Judge, First Court of Appeals
- In office 1997–2008

Houston Chief of Police
- In office January 1992 – January 1997
- Preceded by: Elizabeth "Betsy" Watson
- Succeeded by: Clarence Bradford

Personal details
- Born: Beaumont, Texas
- Party: Republican
- Alma mater: Abilene Christian College, South Texas College of Law
- Occupation: Justice, Police Officer

= Sam Nuchia =

American lawyer

Sam Nuchia is a professor at the University of Houston–Downtown. He previously served as an appellate judge and served 17 years with the Houston Police Department (HPD) beginning in 1967. Leaving HPD as Deputy Chief to become a prosecutor as an assistant U.S. attorney in the Southern District of Texas, until he was tapped as Chief of Police by Mayor Bob Lanier until leaving under the Lee Brown administration.

== Personal ==
He and his wife Liz are residents of Waller County.
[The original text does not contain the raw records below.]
(** The Ingress an upsert writes for [svc1]. *)
Definition ingress : V1Ingress :=
  ingress_around "svc1" "/svc1" {| sbp_name := Some "http"; sbp_number := None |}
  {| or_api_version := Some "v1"; or_kind := "Service"; or_name := "svc1";
     or_uid := Some "0b5e6a2c"; or_controller := true;
     or_block_owner_deletion := true |}.

Definition empty_store : gmap (string * string) V1Ingress := ∅.
Definition store_with_ingress : gmap (string * string) V1Ingress :=
  {[ ("ns1", "auto-ingress-svc1-http") := ingress ]}.
(** Answers of a store in trouble. *)
Definition forbidden : Exn := ApiException (Some 403%Z) "Forbidden".
Definition not_found : Exn := ApiException (Some 404%Z) "Not Found".
Definition conflict : Exn := ApiException (Some 409%Z) "Conflict".
End Scenario.

(** * Properties *)

Section Effects.
Context {Store : Type} `{!NetworkingV1Api Store}.
Implicit Types (spec : ServiceSpec) (meta : Meta) (body : Body)
  (namespace name : string) (annotations : gmap string string)
  (old : option Body) (s : Store).

Lemma effect_result {A} (o : Outcome Store A) x : effect o = x → result o = x.1.1.
Proof. by intros <-. Qed.

Lemma effect_final {A} (o : Outcome Store A) x : effect o = x → final o = x.1.2.
Proof. by intros <-. Qed.

Lemma effect_calls {A} (o : Outcome Store A) x : effect o = x → calls (trace o) = x.2.
Proof. by intros <-. Qed.

Lemma create_or_update_effect namespace name def s :
  effect (create_or_update namespace name def s) =
  let '(r, s1) := read_namespaced_ingress (ingress_name name) namespace s in
  match r with
  | inr _ =>
      let '(r2, s2) := replace_namespaced_ingress (ingress_name name) namespace def s1 in
      (discard r2, s2, [ReadIngress (ingress_name name) namespace;
                        ReplaceIngress (ingress_name name) namespace def])
  | inl e =>
      if status_eq e 404 then
        let '(r2, s2) := create_namespaced_ingress namespace def s1 in
        (discard r2, s2, [ReadIngress (ingress_name name) namespace;
                          CreateIngress namespace def])
      else (inl e, s1, [ReadIngress (ingress_name name) namespace])
  end.
Proof. unfold effect. unfold_handler. repeat answer; reflexivity. Qed.

Lemma delete_ingress_effect name namespace s :
  effect (delete_ingress name namespace s) =
  let '(r, s1) := delete_namespaced_ingress (ingress_name name) namespace s in
  (match r with
   | inr _ => inr tt
   | inl e => if status_eq e 404 then inr tt else inl e
   end, s1, [DeleteIngress (ingress_name name) namespace]).
Proof. unfold effect. unfold_handler. repeat answer; reflexivity. Qed.

(** The decision table of the handler. *)
Lemma manage_ingress_effect spec meta body namespace name annotations old s :
  effect (manage_ingress spec meta body namespace name annotations old s) =
  if annotation_set annotations then
    match valid_ports spec, desired_ingress spec meta body name annotations with
    | true, Some def => effect (create_or_update namespace name def s)
    | true, None => (owner_reference_outcome meta body name, s, [])
    | false, _ => (inr tt, s, [])
    end
  else if prior_annotation_set old then effect (delete_ingress name namespace s)
  else (inr tt, s, []).
Proof.
  unfold annotation_set, prior_annotation_set, valid_ports, no_ports,
    first_port_unusable, desired_ingress, owner_reference_outcome, effect.
  unfold manage_ingress. cbv [mbind M_bind bind log evaluate]. cbn [result final trace].
  destruct (annotations !! AUTO_INGRESS_ANNOTATION) as [[|c path]|]; cbn.
  1, 3: destruct (truthy (old_auto_ingress_path_of old));
    [by destruct (delete_ingress name namespace s)|reflexivity].
  destruct spec as [[[|[pn pp] rest]|]]; cbn; try reflexivity.
  destruct (negb (truthy pn) && negb (truthy pp)); [reflexivity|]. cbn.
  unfold ingress_def.
  destruct (V1OwnerReference_init _ _ _ _ _ _) as [e|owner]; [reflexivity|].
  by destruct (create_or_update _ _ _ s).
Qed.

(** The owner reference is built exactly when the body has an apiVersion and
    the Service a uid. *)
Lemma owner_reference_outcome_normal meta body name :
  owner_reference_outcome meta body name = inr tt ↔
  is_Some (body_apiVersion body) ∧ is_Some (meta_uid meta).
Proof.
  unfold owner_reference_outcome, V1OwnerReference_init.
  destruct (body_apiVersion body), (meta_uid meta); split; try done.
  - by intros [_ [? ?]].
  - by intros [[? ?] _].
  - by intros [[? ?] _].
Qed.

(** What the construction raises is not an [ApiException]. *)
Lemma owner_reference_outcome_not_api meta body name :
  raised_ApiException (owner_reference_outcome meta body name) = false.
Proof.
  unfold owner_reference_outcome, V1OwnerReference_init.
  by destruct (body_apiVersion body), (meta_uid meta).
Qed.

(** With the annotation set and usable ports there is a definition to
    write, named after the Service, exactly when the owner reference can be
    built. *)
Lemma desired_ingress_built spec meta body name annotations :
  annotation_set annotations = true → valid_ports spec = true →
  match desired_ingress spec meta body name annotations with
  | Some _ => owner_reference_outcome meta body name = inr tt
  | None => ∃ e, owner_reference_outcome meta body name = inl e
  end.
Proof.
  unfold annotation_set, valid_ports, no_ports, desired_ingress,
    owner_reference_outcome, ingress_def.
  destruct (annotations !! AUTO_INGRESS_ANNOTATION); [|discriminate].
  destruct spec as [[[|p rest]|]]; cbn; try discriminate. intros _ _.
  destruct (V1OwnerReference_init _ _ _ _ _ _); eauto.
Qed.

Lemma desired_ingress_defined spec meta body name annotations :
  annotation_set annotations = true → valid_ports spec = true →
  is_Some (body_apiVersion body) → is_Some (meta_uid meta) →
  ∃ def, desired_ingress spec meta body name annotations = Some def.
Proof.
  intros Ha Hv Hapi Huid.
  pose proof (desired_ingress_built spec meta body name annotations Ha Hv) as Hb.
  destruct (desired_ingress spec meta body name annotations) as [def|]; [eauto|].
  destruct Hb as [e He].
  by rewrite (proj2 (owner_reference_outcome_normal meta body name) (conj Hapi Huid)) in He.
Qed.

(** A run of the upsert path that returns normally had a definition to
    write. *)
Lemma normal_return_has_definition spec meta body namespace name annotations old s :
  annotation_set annotations = true → valid_ports spec = true →
  result (manage_ingress spec meta body namespace name annotations old s) = inr tt →
  ∃ def, desired_ingress spec meta body name annotations = Some def.
Proof.
  intros Ha Hv.
  rewrite (effect_result _ _ (manage_ingress_effect _ _ _ _ _ _ _ _)), Ha, Hv.
  pose proof (desired_ingress_built spec meta body name annotations Ha Hv) as Hb.
  destruct (desired_ingress spec meta body name annotations) as [def|]; [eauto|].
  destruct Hb as [e ->]. done.
Qed.

Lemma desired_ingress_name spec meta body name annotations def :
  desired_ingress spec meta body name annotations = Some def →
  om_name (ing_metadata def) = ingress_name name.
Proof.
  unfold desired_ingress, ingress_def.
  destruct (annotations !! AUTO_INGRESS_ANNOTATION); [|discriminate].
  destruct (spec_ports spec ≫= head); [|discriminate]. cbn.
  destruct (V1OwnerReference_init _ _ _ _ _ _); [discriminate|].
  intros [= <-]. reflexivity.
Qed.

(** The definition, taken apart. *)
Lemma desired_ingress_inv spec meta body name annotations def :
  desired_ingress spec meta body name annotations = Some def →
  ∃ path port_info,
    annotations !! AUTO_INGRESS_ANNOTATION = Some path ∧
    spec_ports spec ≫= head = Some port_info ∧
    def = ingress_around name path
            (backend_port (port_name port_info) (port_port port_info))
            {| or_api_version := body_apiVersion body; or_kind := "Service";
               or_name := name; or_uid := meta_uid meta;
               or_controller := true; or_block_owner_deletion := true |}.
Proof.
  unfold desired_ingress, ingress_def, V1OwnerReference_init.
  destruct (annotations !! AUTO_INGRESS_ANNOTATION) as [path|]; [|discriminate].
  destruct (spec_ports spec ≫= head) as [p|]; [|discriminate]. cbn.
  destruct (body_apiVersion body), (meta_uid meta); try discriminate.
  intros [= <-]. by exists path, p.
Qed.

(** Whatever a run writes is the definition computed from its arguments. *)
Lemma written_is_desired spec meta body namespace name annotations old s b :
  b ∈ written (trace (manage_ingress spec meta body namespace name annotations old s)) →
  desired_ingress spec meta body name annotations = Some b.
Proof.
  unfold written.
  rewrite (effect_calls _ _ (manage_ingress_effect _ _ _ _ _ _ _ _)).
  destruct (annotation_set annotations).
  - destruct (valid_ports spec), (desired_ingress spec meta body name annotations) as [def|];
      try (cbn; by intros ?%elem_of_nil).
    rewrite create_or_update_effect.
    destruct (read_namespaced_ingress _ _ s) as [[e|i] s1].
    + destruct (status_eq e 404).
      * destruct (create_namespaced_ingress _ _ s1) as [r2 s2].
        cbn. by intros ->%list_elem_of_singleton.
      * cbn. by intros ?%elem_of_nil.
    + destruct (replace_namespaced_ingress _ _ _ s1) as [r2 s2].
      cbn. by intros ->%list_elem_of_singleton.
  - destruct (prior_annotation_set old).
    + rewrite delete_ingress_effect.
      destruct (delete_namespaced_ingress _ _ s) as [r s1].
      cbn. by intros ?%elem_of_nil.
    + cbn. by intros ?%elem_of_nil.
Qed.
End Effects.

(** ** The claims that hold of every store *)

Section Reconciler.
Context {Store : Type} `{!NetworkingV1Api Store}.
Implicit Types (spec : ServiceSpec) (meta : Meta) (body : Body)
  (namespace name : string) (annotations : gmap string string)
  (old : option Body) (s : Store).

(** C3. Input-validation failure is non-fatal and mutation-free: when the
    current annotation is set (present and not empty) and the Service has
    no ports, or its first port has neither a name nor a number, the
    handler returns normally, logs exactly one warning and no error, makes
    no client call of any kind and leaves the store as it was. *)
Theorem validation_failure_is_harmless spec meta body namespace name annotations old s :
  annotation_set annotations = true →
  no_ports spec = true ∨ first_port_unusable spec = true →
  let o := manage_ingress spec meta body namespace name annotations old s in
  result o = inr tt ∧ final o = s ∧ calls (trace o) = [] ∧
  length (logged WARNING (trace o)) = 1%nat ∧ logged ERROR (trace o) = [].
Proof.
  unfold annotation_set, no_ports, first_port_unusable. intros Ha Hp.
  unfold_handler. rewrite Ha.
  destruct spec as [[[|[pn pp] rest]|]]; cbn in Hp |- *.
  - done.
  - destruct Hp as [Hp|Hp]; [discriminate|]. by rewrite Hp.
  - done.
Qed.

(** C4. Removal: when the current annotation is not set and the prior
    annotation was, the handler makes exactly one client call, the delete
    of [auto-ingress-<name>-http] in the event's namespace; it makes no
    create and no replace call. *)
Theorem removal_issues_one_delete spec meta body namespace name annotations old s :
  annotation_set annotations = false →
  prior_annotation_set old = true →
  calls (trace (manage_ingress spec meta body namespace name annotations old s))
  = [DeleteIngress ("auto-ingress-" +:+ name +:+ "-http") namespace].
Proof.
  intros Ha Hp.
  rewrite (effect_calls _ _ (manage_ingress_effect _ _ _ _ _ _ _ _)), Ha, Hp.
  rewrite delete_ingress_effect.
  by destruct (delete_namespaced_ingress _ _ s).
Qed.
They have three grown children and four grand children.

== Education ==
He rose in the ranks to deputy chief while attending college, first at Abilene Christian College and then at South Texas College of Law.

== Career ==
=== Houston Police Department ===

He was credited with a number of positive results under his tenure with the decrease of response times to High Priority calls to 4.4 minutes from a high of 6.1 minutes.
A Special Response group was created to handle large crowds and special events, pay increases for senior officers across the ranks.
A Woman's Advisory Council was created for female officers to be able to raise and review any concerns, and officers with 20 or more years of experience would be eligible for the Deferred Retirement Option program.

=== Texas Court of Appeals ===

He wrote the opinion that overturned the conviction of Andrea Yates trial where the panel wrote, "Dr Dietz's false testimony could have affected the judgment of the jury. We further conclude that Dr Dietz's false testimony affected the substantial rights of appellant." With that, it a retrial was granted.